Debt Ceiling And Fiscal Cliff Will Bring Europe To The U.S. In November

With the world’s eyes turned to Greece ahead of its all-important national elections on Sunday, and Spain’s soaring borrowing costs, a managing director at Wells Fargo warns investors that the U.S. is probably headed down the same path as Europe.  Ron Florance, who is in the investment strategies team, explains that “what’s happening in Europe today will happen in the U.S. in November,” noting that if with debt ceiling and fiscal cliff debacle isn’t fixed, the U.S. will fall into recession next year.

Europe is suffering from an economic and financial crisis that, because of the very nature of the European Union, has become political in nature.  Like a deer, paralyzed by a coming car’s headlights, core Eurozone countries haven’t moved in with market stabilizing measures, and the peripheral PIIGS haven’t been as expedient in reforming their economies.

Wells Fargo’s Florance thinks the same thing is happening in the U.S.  Florance explained that if the debt ceiling and fiscal cliff issues aren’t resolved, 5% of GDP will be shaved off U.S. economic growth over the next two years.  Failing to extend the so-called Bush tax cuts would result in contracting GDP within a year, he added.  Political risk could beget recession, then.

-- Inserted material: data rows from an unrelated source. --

(* ===== verification/ControlState.v ===== *)
(** * The control manager: findings

    [internal/services/controlmanager/state.go]: the findings a sweep updates, the apps a lost
    volume blocks, and what is announced. [*Finding] values live in the [findings] map alone, so a
    copy taken for a notice is a value. What a step tells the outside (timeline events, metrics,
    audit entries, adopted timestamps, redeploys) is a list of [output]s in the order of the calls. *)
From S2P Require Import Prelude GoStrings GoTime ControlTypes ControlObserve.
#[local] Open Scope Z_scope.
#[local] Open Scope list_scope.

(** ** State *)

Record finding := Finding {
  f_class : drift_class; f_kind : item_kind; f_ref : string; f_name : string;
  f_owner_kind : drift_owner; f_owner_id : N; f_action : drift_action;
  f_workspace_id : N; f_server_id : N; f_cluster_id : N;
  f_first_seen_at : instant; f_last_seen_at : instant; f_confirmed : bool;
  f_attempts : Z; f_next_attempt_at : option instant; f_breaker_open : bool;
  f_restore : option restore; f_blocked : bool; f_blocked_reason : string;
  f_misses : Z; f_subjects : list subject }.

(** One app's (or gateway's) history of attempts. *)
Record attempt := Attempt {
  at_tries : Z; at_failures : Z; at_breaker_open : bool;
  at_last_acted_at : instant; at_next_at : instant; at_said_blocked : string }.
Definition new_attempt : attempt := Attempt 0 0 false 0 0 "".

While he’s skeptical of the political class, he’s optimistic about the country’s economic prospects.  Florance understands that uncertainty over future policy is hurting business and consumer confidence.  Firms, sitting on record piles of cash, aren’t hiring, while people, unsure of what’s going on, are sitting on their savings as they continue deleveraging.  “If you stand back and look at the US. Economy, you can see it’s not firing on all cylinders,” he said, “but once these issues are addressed, I see an immediate pick up in hiring.”

The problem is that the velocity of money has collapsed, while interest rates have fallen to zero.  Further targeting interest rates won’t provide a solution, no matter how much Fed Chairman Ben Bernanke engages in monetary stimulus and accommodation.  Florance agrees with Bernanke that the level of slack in the economy is lower than anticipated, meaning the rebound won’t be as robust as expected.

Housing could be one of the ways out of the mess.  Florance suggested the real estate market had pretty much hit bottom already, despite regional discrepancies.  Major banks like JPMorgan Chase, Citigroup, and Bank of America have seen their earnings pressured by the massive supply of foreclosed homes, directly or indirectly tied to their balance sheets.  A housing recovery should ease these pressures, possibly spurring further lending.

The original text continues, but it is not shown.